Give only the number of lines in the records that include "isLongOffset".

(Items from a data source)
+--

(** The size of the header, the number of sequences and the context. *)
Definition ZSTD_decodeSeqHeaders (dctx : ZSTD_DCtx) (src : list Z) (istart srcSize : Z) : res (Z * Z * ZSTD_DCtx) :=
  let iend := istart + srcSize in
  reject_if (srcSize <? MIN_SEQUENCES_SIZE) ZSTD_error_srcSize_wrong ;;;
  let* (nbSeq, ip) := seq_count src istart iend in
  if nbSeq =? 0 then
    reject_if (negb (ip =? iend)) ZSTD_error_corruption_detected ;;;
    Ok (ip - istart, nbSeq, dctx)
  else
    reject_if (iend <? ip + 1) ZSTD_error_srcSize_wrong ;;;
    let* types := aget src ip in
    reject_if (negb (Z.land types 3 =? 0)) ZSTD_error_corruption_detected ;;;
    let LLtype := SymbolEncodingType (Z.shiftr types 6) in
    let OFtype := SymbolEncodingType (Z.land (Z.shiftr types 4) 3) in
    let MLtype := SymbolEncodingType (Z.land (Z.shiftr types 2) 3) in
    let ip := ip + 1 in
    let* (llhSize, LLTable, LLTptr) := or_corrupted (ZSTD_buildSeqTable (dc_LLTable dctx) (dc_LLTptr dctx) LLtype MaxLL LLFSELog src ip (iend - ip)
      LL_base LL_bits LL_defaultDTable (dc_fseEntropy dctx) (dc_workspace dctx)) in
    let ip := ip + llhSize in
    let* (ofhSize, OFTable, OFTptr) := or_corrupted (ZSTD_buildSeqTable (dc_OFTable dctx) (dc_OFTptr dctx) OFtype MaxOff OffFSELog src ip (iend - ip)
      OF_base OF_bits OF_defaultDTable (dc_fseEntropy dctx) (dc_workspace dctx)) in
    let ip := ip + ofhSize in
    let* (mlhSize, MLTable, MLTptr) := or_corrupted (ZSTD_buildSeqTable (dc_MLTable dctx) (dc_MLTptr dctx) MLtype MaxML MLFSELog src ip (iend - ip)
      ML_base ML_bits ML_defaultDTable (dc_fseEntropy dctx) (dc_workspace dctx)) in
    let ip := ip + mlhSize in
    Ok (ip - istart, nbSeq, with_tables dctx LLTable LLTptr OFTable OFTptr MLTable MLTptr).

Definition ZSTD_getOffsetInfo (offTable : SeqTable) (nbSeq : Z) : res ZSTD_OffsetInfo :=
  let info := {| longOffsetShare := 0; maxNbAdditionalBits := 0 |} in
  if negb (nbSeq =? 0) then
    let tableLog := st_tableLog offTable in
    let max := Z.shiftl 1 tableLog in
    oassert (max <=? Z.shiftl 1 OffFSELog) ;;;
    let* info := for_range 0 max (fun u info =>
      let* c := aget (st_cells offTable) u in
      Ok {| maxNbAdditionalBits := Z.max (maxNbAdditionalBits info) (nbAdditionalBits c);
            longOffsetShare := if 22 <? nbAdditionalBits c then u32 (longOffsetShare info + 1) else longOffsetShare info |}) info in
    oassert (tableLog <=? OffFSELog) ;;;
    Ok {| longOffsetShare := u32 (Z.shiftl (longOffsetShare info) (OffFSELog - tableLog)); maxNbAdditionalBits := maxNbAdditionalBits info |}
  else Ok info.

Definition ZSTD_maxShortOffset : res Z :=
  if MEM_64bits then Ok (size_t (-1))
  else
    let maxOffbase := size_t (Z.shiftl 1 (STREAM_ACCUMULATOR_MIN + 1)) - 1 in
    let maxOffset := maxOffbase - ZSTD_REP_NUM in
    let* hb := ZSTD_highbit32 (u32 maxOffbase) in
    oassert (hb =? STREAM_ACCUMULATOR_MIN) ;;;
    Ok maxOffset.

Definition ZSTD_totalHistorySize (op virtualStart : Z) : Z := size_t (op - virtualStart).

(** How [ZSTD_decompressBlock_internal] chooses the decoder of offsets, and the one that prefetches: ([isLongOffset], [usePrefetchDecoder]). *)
Definition choose_decoder (OFTptr : SeqTable) (totalHistorySize nbSeq : Z) (ddictIsCold : bool) : res (bool * bool) :=
  let* maxShort := ZSTD_maxShortOffset in
  let isLongOffset := MEM_32bits && (maxShort <? totalHistorySize) in
  let usePrefetchDecoder := ddictIsCold in
  if isLongOffset || (negb usePrefetchDecoder && (Z.shiftl 1 24 <? totalHistorySize) && (8 <? nbSeq)) then
    let* info := ZSTD_getOffsetInfo OFTptr nbSeq in
    let isLongOffset := if isLongOffset && (maxNbAdditionalBits info <=? STREAM_ACCUMULATOR_MIN) then false else isLongOffset in
    let usePrefetchDecoder := if negb usePrefetchDecoder then (if MEM_64bits then 7 else 20) <=? longOffsetShare info else usePrefetchDecoder in
    Ok (isLongOffset, usePrefetchDecoder)
  else Ok (isLongOffset, usePrefetchDecoder).
End Definitions.

(** ** Safety *)

(** The tables the sequences are decoded with. *)
Definition tables_ok (dctx : ZSTD_DCtx) : Prop :=
  seqtable_ok LL_base LL_bits MaxLL LLFSELog (dc_LLTptr dctx) /\ seqtable_ok OF_base OF_bits MaxOff OffFSELog (dc_OFTptr dctx) /\
  seqtable_ok ML_base ML_bits MaxML MLFSELog (dc_MLTptr dctx).

(** The space of a context. *)
Definition space_ok (dctx : ZSTD_DCtx) : Prop :=
  2 ^ LLFSELog <= zlen (st_cells (dc_LLTable dctx)) /\ 2 ^ OffFSELog <= zlen (st_cells (dc_OFTable dctx)) /\ 2 ^ MLFSELog <= zlen (st_cells (dc_MLTable dctx)) /\
  ZSTD_BUILD_FSE_TABLE_WKSP_SIZE <= zlen (dc_workspace dctx).

(** A table built from a distribution. *)
Lemma seqtable_built norm k syms bases bits mx maxLog t : norm_ok norm k -> spread_ok norm k syms -> st_tableLog t = k -> k <= maxLog -> zlen norm <= mx + 1 ->
  (seq_of bases bits <$> dtable_ref norm k syms) `prefix_of` st_cells t -> seqtable_ok bases bits mx maxLog t.
Proof.
  intros Hn Hsy Hlog Hk Hmx Hpre. assert (0 <= k) by (destruct Hn; lia). split; [lia|]. rewrite Hlog. intros u Hu.
  destruct (lookup_lt_is_Some_2 (dtable_ref norm k syms) (Z.to_nat u)) as [c Hc]; [unfold dtable_ref; rewrite length_imap; destruct Hsy as [Hz _]; unfold zlen in Hz; lia|].
  destruct (dtable_ref_wf norm k syms Hn Hsy _ c Hc) as (H1 & H2 & H3 & H4 & _). exists (seq_of bases bits c).
  split; [eapply prefix_lookup_Some; [|exact Hpre]; by rewrite list_lookup_fmap, Hc|]. split; [done|]. split; [done|]. split; [done|]. exists (symbol c). split; [lia|done].
Qed.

+--

## Reply to the task
6